Under this line are the records; write out word for word the part that begins at the line containing "Definition mul : number" and ends at the line containing "them escape.", and no more.

Saved data entries:

================

(** * A map game with caches of coins: board, transfers, mementos, session

    Shallow embedding of [src/main.ts].  JavaScript numbers are IEEE 754
    binary64 values; they are modelled with the executable specification of
    the Standard Library ([SpecFloat], precision 53, maximal exponent 1024).
    Numbers that the program only ever uses as integers (cell indices, coin
    serials, loop counters) are modelled as [Z].  Objects that the program
    compares by identity (coins, caches, board cells) live in heaps and are
    named by their address. *)

From Stdlib Require Import ZArith QArith Lia Ascii String Floats.SpecFloat.
From stdpp Require Import base option list strings gmap pretty.

Local Open Scope Z_scope.

(** ** JavaScript numbers *)

Module Num.

Abbreviation number := spec_float.

Definition prec : Z := 53.
Definition emax : Z := 1024.

(** The number nearest to an integer (exact below [2^53]). *)
Definition of_Z (n : Z) : number := binary_normalize prec emax n 0 false.

(** The number a decimal literal [m * 10^e10] denotes: the binary64 value
    nearest to it, ties to even. *)
Definition decimal (m e10 : Z) : number :=
  if 0 <=? e10 then of_Z (m * 10 ^ e10)
  else
    let den := S754_finite false (Z.to_pos (10 ^ (- e10))) 0 in
    match m with
    | Z0 => S754_zero false
    | Zpos p => SFdiv prec emax (S754_finite false p 0) den
    | Zneg p => SFdiv prec emax (S754_finite true p 0) den
    end.

Definition mul : number → number → number := SFmul prec emax.
Definition div : number → number → number := SFdiv prec emax.
Definition ltb : number → number → bool := SFltb.
(** * Casio Watches storefront: cart, order and auth services

    A shallow embedding of [app/services/cart_service.py],
    [app/services/order_service.py], [app/services/auth_service.py] and
    [ProductService.update_stock], over the tables of
    [app/core/database.py].

    - A table is the list of its rows in primary-key order; the products
      table, which the services only ever read by primary key, is a finite
      map from the id to the row.
    - A SQLAlchemy session is a pair of the committed database and the
      working copy of the open transaction; [commit] promotes the working
      copy, [rollback] discards it, [close] leaves the committed database.
    - Python exceptions are values of [exn]; a service method that catches
      [Exception] turns them into a failure record, one that does not lets
      them escape.
    - Python floats are kept abstract: the services are written over any
      implementation [Arith F] of the float operations they use, and the
      exact rationals [Q] are the instance used to run them. *)

From Stdlib Require Import ZArith QArith Qround String Ascii List Lia.
From stdpp Require Import gmap strings list pretty.

Local Open Scope Z_scope.

(** ** Exceptions and results *)

Inductive exn : Type :=
| NameError (name : string)
| AttributeError (msg : string)
| IntegrityError (constraint : string).

(** [str(e)], as the handlers of the services interpolate it. For the
    storage engine's integrity errors only the violated constraint is kept. *)
Definition str_exn (e : exn) : string :=
  match e with
  | NameError name => String.append "name '" (String.append name "' is not defined")
  | AttributeError msg => msg
  | IntegrityError constraint => String.append "UNIQUE constraint failed: " constraint
  end.
(** * Banana World canvas: transparency processor and interaction engine

    A shallow embedding of [src/App.tsx] and [src/services/geminiService.ts].

    - [Transparency]: the pixel pass of [processImageForTransparency]
      (chroma key on the top-left pixel, then the tight bounding box).
    - [Coordinates]: the screen/world conversions, written once over an
      arithmetic signature and instantiated at exact rationals and at
      IEEE binary64 (the JavaScript number type).
    - [Scene]: placed objects, hit-testing, scaling, zoom, keyboard moves,
      deletion and generation completions, over exact rationals.
    - [Gemini]: the control flow of [getRemixSuggestions]. *)

From Stdlib Require Import ZArith List Bool Lia.
From Stdlib Require Import QArith Qminmax Qabs Lqa Qfield.
From Stdlib Require Import Floats.
From Stdlib Require Import Ascii String.
Import ListNotations.

(* ================================================================== *)
(** * Transparency processor *)
(* ================================================================== *)

Module Transparency.

Local Open Scope Z_scope.

(** [const COLOR_DISTANCE_THRESHOLD = 20]. *)
Definition COLOR_DISTANCE_THRESHOLD : Z := 20.

(** [ImageData]: the canvas extent and the flat RGBA buffer [data],
    four entries per pixel in row-major order. The image the function
    resolves with is the canvas holding this buffer, re-encoded through
    [toDataURL]; the model identifies it with the buffer. *)
Record ImageData := {
  width : Z;
  height : Z;
  data : list Z
}.

(** [{ x, y, width, height }] in source-pixel coordinates. *)
Record ContentBounds := {
  cbX : Z;
  cbY : Z;
  cbWidth : Z;
  cbHeight : Z
}.

Record ImageProcessingResult := {
  transparentImage : ImageData;
  contentBounds : ContentBounds
}.

(** The running [minX, minY, maxX, maxY] of the bounding-box pass. *)
Record Extremes := {
  minX : Z;
  minY : Z;
  maxX : Z;
  maxY : Z
}.

(** [data[i]] for an index inside the buffer. *)
Definition at_ (d : list Z) (i : Z) : Z := nth (Z.to_nat i) d 0.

================

RESULT:
Definition mul : number → number → number := SFmul prec emax.
Definition div : number → number → number := SFdiv prec emax.
Definition ltb : number → number → bool := SFltb.
(** * Casio Watches storefront: cart, order and auth services

    A shallow embedding of [app/services/cart_service.py],
    [app/services/order_service.py], [app/services/auth_service.py] and
    [ProductService.update_stock], over the tables of
    [app/core/database.py].

    - A table is the list of its rows in primary-key order; the products
      table, which the services only ever read by primary key, is a finite
      map from the id to the row.
    - A SQLAlchemy session is a pair of the committed database and the
      working copy of the open transaction; [commit] promotes the working
      copy, [rollback] discards it, [close] leaves the committed database.
    - Python exceptions are values of [exn]; a service method that catches
      [Exception] turns them into a failure record, one that does not lets
      them escape.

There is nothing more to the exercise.